## Extracted records
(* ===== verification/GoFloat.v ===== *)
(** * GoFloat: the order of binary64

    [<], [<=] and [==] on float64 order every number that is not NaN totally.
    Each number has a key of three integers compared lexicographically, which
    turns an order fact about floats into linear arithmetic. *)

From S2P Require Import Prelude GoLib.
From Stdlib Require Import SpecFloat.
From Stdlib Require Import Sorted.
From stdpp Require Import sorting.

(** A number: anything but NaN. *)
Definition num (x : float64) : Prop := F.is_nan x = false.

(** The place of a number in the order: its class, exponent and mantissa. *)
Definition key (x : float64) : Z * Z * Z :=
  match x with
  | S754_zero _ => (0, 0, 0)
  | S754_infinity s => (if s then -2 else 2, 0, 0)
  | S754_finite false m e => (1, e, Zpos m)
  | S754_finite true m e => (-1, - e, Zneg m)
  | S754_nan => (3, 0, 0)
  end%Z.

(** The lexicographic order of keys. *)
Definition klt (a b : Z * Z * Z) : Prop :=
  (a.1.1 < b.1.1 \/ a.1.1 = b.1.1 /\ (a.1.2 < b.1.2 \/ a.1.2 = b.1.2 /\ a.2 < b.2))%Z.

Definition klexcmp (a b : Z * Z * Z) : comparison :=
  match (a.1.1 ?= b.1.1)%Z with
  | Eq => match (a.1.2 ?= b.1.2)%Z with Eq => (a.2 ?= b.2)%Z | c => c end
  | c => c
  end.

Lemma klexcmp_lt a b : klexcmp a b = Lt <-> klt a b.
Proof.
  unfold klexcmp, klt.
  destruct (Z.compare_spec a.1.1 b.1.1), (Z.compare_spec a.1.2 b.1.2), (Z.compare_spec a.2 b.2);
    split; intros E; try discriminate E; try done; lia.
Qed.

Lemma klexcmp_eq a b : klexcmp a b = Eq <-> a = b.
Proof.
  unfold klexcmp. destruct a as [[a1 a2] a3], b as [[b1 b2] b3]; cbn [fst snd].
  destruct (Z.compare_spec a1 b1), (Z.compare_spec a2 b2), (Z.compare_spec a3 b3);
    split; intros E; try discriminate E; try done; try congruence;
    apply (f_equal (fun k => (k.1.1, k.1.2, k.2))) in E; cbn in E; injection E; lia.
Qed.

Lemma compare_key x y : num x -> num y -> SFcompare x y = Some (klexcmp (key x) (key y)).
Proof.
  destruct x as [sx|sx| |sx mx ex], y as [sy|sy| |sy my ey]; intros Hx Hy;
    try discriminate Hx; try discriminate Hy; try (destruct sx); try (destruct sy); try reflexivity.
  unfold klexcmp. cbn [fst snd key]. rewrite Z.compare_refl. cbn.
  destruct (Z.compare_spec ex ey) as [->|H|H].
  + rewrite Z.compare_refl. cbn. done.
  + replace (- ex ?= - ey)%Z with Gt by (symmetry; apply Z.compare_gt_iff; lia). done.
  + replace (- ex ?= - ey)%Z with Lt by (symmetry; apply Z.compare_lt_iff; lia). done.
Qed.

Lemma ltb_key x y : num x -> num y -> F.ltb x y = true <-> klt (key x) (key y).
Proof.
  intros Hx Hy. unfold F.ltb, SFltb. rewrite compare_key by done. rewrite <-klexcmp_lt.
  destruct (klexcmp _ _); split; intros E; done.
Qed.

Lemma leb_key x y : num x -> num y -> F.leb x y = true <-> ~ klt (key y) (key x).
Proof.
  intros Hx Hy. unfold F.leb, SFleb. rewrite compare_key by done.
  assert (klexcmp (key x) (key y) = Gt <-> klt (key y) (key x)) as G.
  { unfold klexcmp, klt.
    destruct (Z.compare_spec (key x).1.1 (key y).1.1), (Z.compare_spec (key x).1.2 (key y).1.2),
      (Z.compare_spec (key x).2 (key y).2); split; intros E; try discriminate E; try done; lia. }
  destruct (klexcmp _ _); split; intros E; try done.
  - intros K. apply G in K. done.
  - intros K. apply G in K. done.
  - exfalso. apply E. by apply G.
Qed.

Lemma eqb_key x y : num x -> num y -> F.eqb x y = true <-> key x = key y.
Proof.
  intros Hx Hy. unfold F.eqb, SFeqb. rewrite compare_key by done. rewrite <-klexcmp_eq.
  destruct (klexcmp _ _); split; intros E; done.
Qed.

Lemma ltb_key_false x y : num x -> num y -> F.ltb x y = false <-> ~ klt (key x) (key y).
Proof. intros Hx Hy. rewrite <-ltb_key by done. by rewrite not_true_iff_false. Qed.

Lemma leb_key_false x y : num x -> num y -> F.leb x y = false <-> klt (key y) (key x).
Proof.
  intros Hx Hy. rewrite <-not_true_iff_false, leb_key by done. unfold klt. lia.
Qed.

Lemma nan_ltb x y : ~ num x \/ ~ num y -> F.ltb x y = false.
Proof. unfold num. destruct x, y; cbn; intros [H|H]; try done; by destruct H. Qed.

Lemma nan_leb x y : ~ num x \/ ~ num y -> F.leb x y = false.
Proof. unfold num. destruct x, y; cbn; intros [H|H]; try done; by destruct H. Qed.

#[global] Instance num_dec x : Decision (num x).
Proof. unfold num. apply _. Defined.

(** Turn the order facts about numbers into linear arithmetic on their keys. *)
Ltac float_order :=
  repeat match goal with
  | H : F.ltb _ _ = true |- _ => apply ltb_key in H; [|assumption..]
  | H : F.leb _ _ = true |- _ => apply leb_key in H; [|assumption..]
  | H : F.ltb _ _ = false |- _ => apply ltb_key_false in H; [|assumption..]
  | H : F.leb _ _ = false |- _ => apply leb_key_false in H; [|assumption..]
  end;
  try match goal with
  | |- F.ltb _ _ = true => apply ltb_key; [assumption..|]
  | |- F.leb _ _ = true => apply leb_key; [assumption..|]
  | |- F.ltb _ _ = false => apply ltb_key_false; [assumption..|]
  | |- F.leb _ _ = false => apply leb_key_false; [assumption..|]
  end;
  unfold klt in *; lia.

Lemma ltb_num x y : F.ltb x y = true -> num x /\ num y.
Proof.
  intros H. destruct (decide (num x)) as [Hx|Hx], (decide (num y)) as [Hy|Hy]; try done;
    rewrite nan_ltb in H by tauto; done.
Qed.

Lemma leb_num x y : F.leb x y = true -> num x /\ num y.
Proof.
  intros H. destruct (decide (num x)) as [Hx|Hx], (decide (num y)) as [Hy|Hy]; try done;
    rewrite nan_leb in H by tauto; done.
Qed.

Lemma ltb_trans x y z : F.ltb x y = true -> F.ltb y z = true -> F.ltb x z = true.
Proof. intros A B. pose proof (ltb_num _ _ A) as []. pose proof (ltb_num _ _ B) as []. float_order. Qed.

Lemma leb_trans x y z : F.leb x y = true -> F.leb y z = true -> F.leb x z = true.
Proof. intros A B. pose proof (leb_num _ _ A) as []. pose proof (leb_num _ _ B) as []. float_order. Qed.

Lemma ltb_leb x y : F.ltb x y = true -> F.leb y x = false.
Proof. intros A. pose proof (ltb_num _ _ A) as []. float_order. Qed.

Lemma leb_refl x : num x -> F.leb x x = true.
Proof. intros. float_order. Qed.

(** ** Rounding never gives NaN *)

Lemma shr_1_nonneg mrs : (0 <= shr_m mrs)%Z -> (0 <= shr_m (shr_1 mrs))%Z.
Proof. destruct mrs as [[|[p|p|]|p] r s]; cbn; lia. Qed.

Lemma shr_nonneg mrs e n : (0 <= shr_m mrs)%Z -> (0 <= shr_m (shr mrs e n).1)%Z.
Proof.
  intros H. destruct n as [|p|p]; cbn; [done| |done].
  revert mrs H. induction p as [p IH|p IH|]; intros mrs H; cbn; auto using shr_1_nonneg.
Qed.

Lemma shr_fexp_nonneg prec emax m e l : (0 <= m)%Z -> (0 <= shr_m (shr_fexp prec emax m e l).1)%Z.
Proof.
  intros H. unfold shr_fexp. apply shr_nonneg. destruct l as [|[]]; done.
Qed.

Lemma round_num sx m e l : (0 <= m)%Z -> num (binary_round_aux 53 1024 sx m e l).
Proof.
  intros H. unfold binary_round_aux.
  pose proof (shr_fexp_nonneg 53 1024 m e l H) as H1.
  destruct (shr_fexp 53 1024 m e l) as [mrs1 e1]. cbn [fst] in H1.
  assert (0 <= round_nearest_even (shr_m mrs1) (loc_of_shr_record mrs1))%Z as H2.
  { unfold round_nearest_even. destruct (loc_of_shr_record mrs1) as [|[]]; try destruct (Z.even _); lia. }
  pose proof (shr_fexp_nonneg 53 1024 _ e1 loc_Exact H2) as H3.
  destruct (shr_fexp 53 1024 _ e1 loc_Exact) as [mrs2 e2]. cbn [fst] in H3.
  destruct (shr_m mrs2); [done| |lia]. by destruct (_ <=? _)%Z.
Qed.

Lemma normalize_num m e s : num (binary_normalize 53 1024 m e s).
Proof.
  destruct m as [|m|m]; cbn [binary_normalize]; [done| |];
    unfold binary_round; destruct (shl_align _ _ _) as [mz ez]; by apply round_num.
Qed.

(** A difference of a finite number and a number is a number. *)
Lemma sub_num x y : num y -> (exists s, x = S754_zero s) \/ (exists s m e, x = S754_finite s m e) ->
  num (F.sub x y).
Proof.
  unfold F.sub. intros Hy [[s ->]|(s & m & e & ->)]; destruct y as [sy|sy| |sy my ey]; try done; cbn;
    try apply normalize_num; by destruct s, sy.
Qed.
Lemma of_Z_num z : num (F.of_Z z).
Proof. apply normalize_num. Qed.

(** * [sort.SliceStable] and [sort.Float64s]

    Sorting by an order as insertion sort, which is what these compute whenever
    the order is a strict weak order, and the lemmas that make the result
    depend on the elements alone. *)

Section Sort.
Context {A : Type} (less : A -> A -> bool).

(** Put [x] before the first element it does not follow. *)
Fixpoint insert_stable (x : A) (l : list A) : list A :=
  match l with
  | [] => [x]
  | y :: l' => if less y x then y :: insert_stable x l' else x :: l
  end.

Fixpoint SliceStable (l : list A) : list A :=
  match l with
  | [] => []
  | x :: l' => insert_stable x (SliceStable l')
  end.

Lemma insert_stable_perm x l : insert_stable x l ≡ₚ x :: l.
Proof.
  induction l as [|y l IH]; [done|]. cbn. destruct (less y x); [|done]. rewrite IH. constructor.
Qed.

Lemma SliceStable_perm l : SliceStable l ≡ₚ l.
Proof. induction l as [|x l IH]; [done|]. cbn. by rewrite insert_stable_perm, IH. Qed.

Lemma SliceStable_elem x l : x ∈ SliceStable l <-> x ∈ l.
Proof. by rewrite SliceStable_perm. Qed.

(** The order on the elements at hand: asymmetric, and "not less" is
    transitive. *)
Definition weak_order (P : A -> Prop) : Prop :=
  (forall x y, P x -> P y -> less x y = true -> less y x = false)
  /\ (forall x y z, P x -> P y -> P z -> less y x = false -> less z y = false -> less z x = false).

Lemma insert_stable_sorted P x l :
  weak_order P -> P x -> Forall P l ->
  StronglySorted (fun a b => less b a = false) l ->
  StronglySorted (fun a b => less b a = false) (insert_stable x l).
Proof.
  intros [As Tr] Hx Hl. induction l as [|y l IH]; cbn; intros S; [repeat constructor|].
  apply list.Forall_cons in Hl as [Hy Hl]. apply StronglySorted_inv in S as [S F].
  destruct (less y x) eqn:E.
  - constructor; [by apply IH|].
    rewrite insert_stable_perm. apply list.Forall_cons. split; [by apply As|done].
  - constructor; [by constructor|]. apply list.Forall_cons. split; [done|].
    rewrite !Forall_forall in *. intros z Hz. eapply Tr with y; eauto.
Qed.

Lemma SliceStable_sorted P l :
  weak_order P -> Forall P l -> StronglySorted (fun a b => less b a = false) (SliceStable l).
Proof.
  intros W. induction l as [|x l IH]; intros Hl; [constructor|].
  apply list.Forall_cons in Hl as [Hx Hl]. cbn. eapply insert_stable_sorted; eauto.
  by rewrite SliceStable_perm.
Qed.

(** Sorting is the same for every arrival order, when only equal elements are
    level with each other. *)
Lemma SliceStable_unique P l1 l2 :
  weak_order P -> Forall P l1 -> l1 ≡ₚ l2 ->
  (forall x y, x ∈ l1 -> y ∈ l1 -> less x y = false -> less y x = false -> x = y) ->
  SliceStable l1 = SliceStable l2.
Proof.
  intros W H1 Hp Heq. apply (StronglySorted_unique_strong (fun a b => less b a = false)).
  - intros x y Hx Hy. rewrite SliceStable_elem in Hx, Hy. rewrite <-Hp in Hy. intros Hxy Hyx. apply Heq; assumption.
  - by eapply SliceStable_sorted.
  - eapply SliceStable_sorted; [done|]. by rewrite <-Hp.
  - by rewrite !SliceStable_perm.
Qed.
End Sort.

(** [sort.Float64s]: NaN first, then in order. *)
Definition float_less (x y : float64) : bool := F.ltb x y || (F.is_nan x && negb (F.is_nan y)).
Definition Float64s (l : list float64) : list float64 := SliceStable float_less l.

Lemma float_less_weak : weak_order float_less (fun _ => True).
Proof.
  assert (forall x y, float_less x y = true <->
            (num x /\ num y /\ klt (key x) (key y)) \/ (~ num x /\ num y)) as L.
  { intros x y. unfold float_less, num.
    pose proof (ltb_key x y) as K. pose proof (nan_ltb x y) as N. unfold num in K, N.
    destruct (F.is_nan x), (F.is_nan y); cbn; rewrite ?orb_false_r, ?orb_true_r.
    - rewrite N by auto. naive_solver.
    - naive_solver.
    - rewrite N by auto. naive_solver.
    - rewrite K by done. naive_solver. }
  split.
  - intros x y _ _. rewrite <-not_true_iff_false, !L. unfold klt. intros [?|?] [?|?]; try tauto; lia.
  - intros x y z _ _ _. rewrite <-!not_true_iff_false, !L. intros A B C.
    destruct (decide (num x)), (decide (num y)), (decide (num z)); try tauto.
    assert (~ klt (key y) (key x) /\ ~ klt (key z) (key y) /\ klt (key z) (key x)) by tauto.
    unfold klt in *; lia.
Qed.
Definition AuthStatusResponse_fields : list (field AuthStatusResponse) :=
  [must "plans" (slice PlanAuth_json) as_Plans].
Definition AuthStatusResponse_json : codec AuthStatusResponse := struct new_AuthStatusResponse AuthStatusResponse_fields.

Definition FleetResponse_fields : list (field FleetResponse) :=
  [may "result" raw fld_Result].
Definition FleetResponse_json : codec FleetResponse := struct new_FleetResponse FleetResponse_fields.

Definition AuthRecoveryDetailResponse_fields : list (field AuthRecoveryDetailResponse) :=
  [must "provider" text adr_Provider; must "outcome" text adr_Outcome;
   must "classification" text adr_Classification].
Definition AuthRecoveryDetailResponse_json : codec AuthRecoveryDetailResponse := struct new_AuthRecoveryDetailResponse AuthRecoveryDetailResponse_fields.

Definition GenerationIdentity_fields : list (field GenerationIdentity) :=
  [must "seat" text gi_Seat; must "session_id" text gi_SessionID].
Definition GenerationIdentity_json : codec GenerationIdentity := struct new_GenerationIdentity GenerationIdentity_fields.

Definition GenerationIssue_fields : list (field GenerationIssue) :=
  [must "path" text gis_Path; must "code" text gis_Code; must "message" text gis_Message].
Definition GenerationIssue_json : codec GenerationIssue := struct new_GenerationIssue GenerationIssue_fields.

## What you will do
Each line in the data above either holds "Import" or does not. State how many do, as a bare number.

## Task response
4